FOX News Sunday host Chris Wallace ended a discussion about ABC's Nightline to announce that next Sunday, May 9, his FOX Broadcasting Network show will provide the “context” Wallace said was lacking when Nightline devoted an entire broadcast to reading the names of the more than 700 U.S. troops who have died in the Iraq war. Wallace's roundtable discussion featured FOX News managing editor and chief Washington correspondent Brit Hume, who previously worked for ABC; Washington Post staff writer Ceci Connolly; NPR senior correspondent Juan Williams; and Weekly Standard editor William Kristol. Only Kristol -- a neo-conservative who was an outspoken proponent of the Iraq war -- strongly criticized ABC's Nightline broadcast. Yet Wallace abruptly broke in:

After listening to all the debate, then watching the show, we think the folks at Nightline made a mistake this week listing all the brave men and women who have died in Iraq, but without providing the context of what they went halfway around the world to do. So next week, we here at Fox News Sunday are going to put together our own list. A list of what we've accomplished there, through the blood, sweat, and yes, lives of our military. We think the point is not just that those hundreds of troops died, but what they died for. And we hope you'll watch next week.

Wallace, previously with ABC News (where he occasionally substituted for host Ted Koppel on Nightline), was of course not Nightline's only critic. Last week, following word of ABC's plan for the April 30 Friday-night broadcast, Sinclair Broadcast Group -- the nation's largest owner of TV stations -- announced in a written statement that it would not allow its affiliates to air the program and described Nightline and Koppel as “motivated by a political agenda designed to undermine the efforts of the United States in Iraq.”

While the Wallace panel discussed Nightline's alleged political motives, Sinclair's political connections went unmentioned.

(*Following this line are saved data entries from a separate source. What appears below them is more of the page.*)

Lemma checkBackup_exec r h tr :
  exec (checkBackup r) tr (Ok ()) →
  last_read (h ++ tr) (backup r) = Some (Ok (old_content r)) ∨
  ∃ e, is_not_exist e = true ∧ last_read (h ++ tr) (backup r) = Some (Err e).
Proof.
  intros [(? & ? & _)|(tr1 & tr2 & [] & -> & _ & H)]%exec_pbind_ok; [done|].
  apply exec_bind in H as (tr3 & tr4 & data & -> & ->%exec_call1 & [-> H]).
  rewrite app_nil_r, app_assoc, last_read_snoc. destruct data as [data|e].
  - destruct (String.eqb data (old_content r)) eqn:Hd; [|done]. apply String.eqb_eq in Hd as ->. by left.
  - destruct (is_not_exist e) eqn:He; [|done]. right. by exists e.
Qed.

Lemma retire_phwp r h :
  (∀ x, r = Some x → sound_retirement x) → all_installed h →
  phwp (λ h' _, all_installed h') h (retire r).
Proof.
  intros Hr Hall. destruct r as [r|]; [|done]. destruct (Hr r eq_refl) as (old & Hold & Hb & Hs).
  unfold retire. apply hwp_pbind_ok. apply phwp_reads; [apply checkConfigFile_reads|].
  intros tr [[]|e] _; [|by apply all_installed_app].
  apply hwp_pbind_ok, hwp_call1; [done|]. intros [data|e]; [|by do 2 apply all_installed_app].
  destruct (String.eqb data (old_content r)) eqn:Hd; cbn [negb]; [|by do 2 apply all_installed_app].
  apply String.eqb_eq in Hd as ->.
  match goal with |- phwp _ ?h' _ => assert (found_superseded h' (old_path r) (old_content r)) as Hfound
    by (exists old; split; [done|]; split; [done|]; in_history);
    assert (all_installed h') as Hall' by (by do 2 apply all_installed_app); set (h1 := h') in * end.
  assert (∀ h', found_superseded (h1 ++ h') (old_path r) (old_content r)) as Hfound'.
  { intros h'. destruct Hfound as (o & ? & ? & ?). exists o. split; [done|]. split; [done|].
    apply elem_of_app. by left. }
  apply hwp_pbind_ok. apply phwp_reads; [apply checkBackup_reads|].
  intros tr1 [[]|e] Hback; [|by apply all_installed_app].
  apply (checkBackup_exec _ h1) in Hback. apply hwp_bind, hwp_call1; [done|]. intros [kind|e].
  - apply hwp_bind, hwp_call1; [|intros r1; by do 3 apply all_installed_app].
    right. exists (old_content r). split; [by do 2 apply all_installed_app|].
    split; [rewrite <-app_assoc; apply Hfound'|]. unfold backed_up, looked. rewrite <-Hb, last_read_other. split; [|exact Hback].
    exists kind. by rewrite last_snoc.
  - destruct (is_not_exist e) eqn:He; [|by do 2 apply all_installed_app].
    apply hwp_bind, hwp_call1; [|intros r1; by do 3 apply all_installed_app].
    right. right. exists (old_content r). split; [by do 2 apply all_installed_app|].
    split; [rewrite <-app_assoc; apply Hfound'|]. split; [done|]. exists e. split; [done|].
    unfold looked. by rewrite last_snoc, Hb.
Qed.

Lemma apply_network_phwp h :
  phwp (λ h' r, r = Ok () → all_installed h') h (apply_network plugin_conf network).
Proof.
  unfold apply_network. destruct (validConfigName _) eqn:Hname; cbn [negb]; [|done]. cbn zeta.
  apply hwp_pbind_ok. apply phwp_reads; [apply prepareConfigFiles_reads|].
  intros tr [files|e] H; [|done]. destruct (prepareConfigFiles_exec _ _ Hname H) as [Hval Hfiles].
  apply hwp_pbind_ok. apply phwp_reads; [apply prepareLegacyRetirement_reads|].
  intros tr1 [retirement|e] Hret; [|done].
  assert (∀ x, retirement = Some x → sound_retirement x) as Hsound.
  { intros x ->. by eapply prepareLegacyRetirement_exec. }
  apply hwp_pbind_ok. eapply hwp_mono; [|by apply ensure_phwp]. intros h2 [[]|e] _; [|done].
  apply hwp_pbind_ok. eapply hwp_mono; [|by apply write_files_phwp].
  intros h3 [[]|e] Hall; [|done]. specialize (Hall eq_refl).
  apply hwp_pbind_ok. eapply hwp_mono; [|by apply point_managed_phwp].
  intros h4 [[]|e] Hall4; [|done]. eapply hwp_mono; [|by apply retire_phwp]. done.
Qed.
End apply.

Not only are Sinclair's top executives major contributors to the Bush-Cheney '04 campaign, but the company has a history of offering its viewers only one side of political debate. The Center for American Progress has documented evidence of Sinclair's political agenda, including: refusing to air an ad that was critical of President George W. Bush in July 2003; producing in-house conservative content for its affiliates; and requiring affiliates to convey “full support” for Bush in September 2001.